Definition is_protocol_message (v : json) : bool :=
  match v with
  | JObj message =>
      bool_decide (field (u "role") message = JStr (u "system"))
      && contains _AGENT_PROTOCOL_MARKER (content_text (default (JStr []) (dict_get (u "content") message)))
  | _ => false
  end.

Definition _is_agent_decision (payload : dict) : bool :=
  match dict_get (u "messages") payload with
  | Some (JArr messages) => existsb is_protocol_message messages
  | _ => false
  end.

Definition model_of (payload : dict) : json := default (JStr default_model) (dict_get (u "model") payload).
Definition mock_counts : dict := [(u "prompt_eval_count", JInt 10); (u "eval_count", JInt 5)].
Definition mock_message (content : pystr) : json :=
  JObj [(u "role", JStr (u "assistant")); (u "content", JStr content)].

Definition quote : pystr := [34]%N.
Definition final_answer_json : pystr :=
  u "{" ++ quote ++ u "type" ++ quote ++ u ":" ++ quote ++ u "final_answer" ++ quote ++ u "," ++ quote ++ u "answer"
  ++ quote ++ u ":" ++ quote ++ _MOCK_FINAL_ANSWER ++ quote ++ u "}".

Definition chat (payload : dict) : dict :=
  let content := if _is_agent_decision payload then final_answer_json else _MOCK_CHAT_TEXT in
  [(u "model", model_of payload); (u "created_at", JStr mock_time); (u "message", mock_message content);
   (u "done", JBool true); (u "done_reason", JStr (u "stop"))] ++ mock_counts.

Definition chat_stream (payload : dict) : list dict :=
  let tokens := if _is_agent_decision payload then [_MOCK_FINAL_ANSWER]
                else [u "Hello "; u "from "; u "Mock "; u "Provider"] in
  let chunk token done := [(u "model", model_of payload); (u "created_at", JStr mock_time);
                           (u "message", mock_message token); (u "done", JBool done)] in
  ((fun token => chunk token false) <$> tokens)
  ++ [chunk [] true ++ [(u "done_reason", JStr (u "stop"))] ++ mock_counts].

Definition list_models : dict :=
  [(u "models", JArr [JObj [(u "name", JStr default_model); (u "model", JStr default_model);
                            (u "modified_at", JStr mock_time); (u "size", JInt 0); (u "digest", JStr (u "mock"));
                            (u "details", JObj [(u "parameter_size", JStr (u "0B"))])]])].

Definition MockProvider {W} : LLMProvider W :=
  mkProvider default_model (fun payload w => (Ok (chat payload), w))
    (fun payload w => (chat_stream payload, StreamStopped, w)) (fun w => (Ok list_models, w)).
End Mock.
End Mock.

→ **What the task asks**: Your task is to write out, exactly, the line that holds "((fun token =>" and every line after it until the records end.

→ **Solved problem**:
  ((fun token => chunk token false) <$> tokens)
  ++ [chunk [] true ++ [(u "done_reason", JStr (u "stop"))] ++ mock_counts].

Definition list_models : dict :=
  [(u "models", JArr [JObj [(u "name", JStr default_model); (u "model", JStr default_model);
                            (u "modified_at", JStr mock_time); (u "size", JInt 0); (u "digest", JStr (u "mock"));
                            (u "details", JObj [(u "parameter_size", JStr (u "0B"))])]])].

Definition MockProvider {W} : LLMProvider W :=
  mkProvider default_model (fun payload w => (Ok (chat payload), w))
    (fun payload w => (chat_stream payload, StreamStopped, w)) (fun w => (Ok list_models, w)).
End Mock.
End Mock.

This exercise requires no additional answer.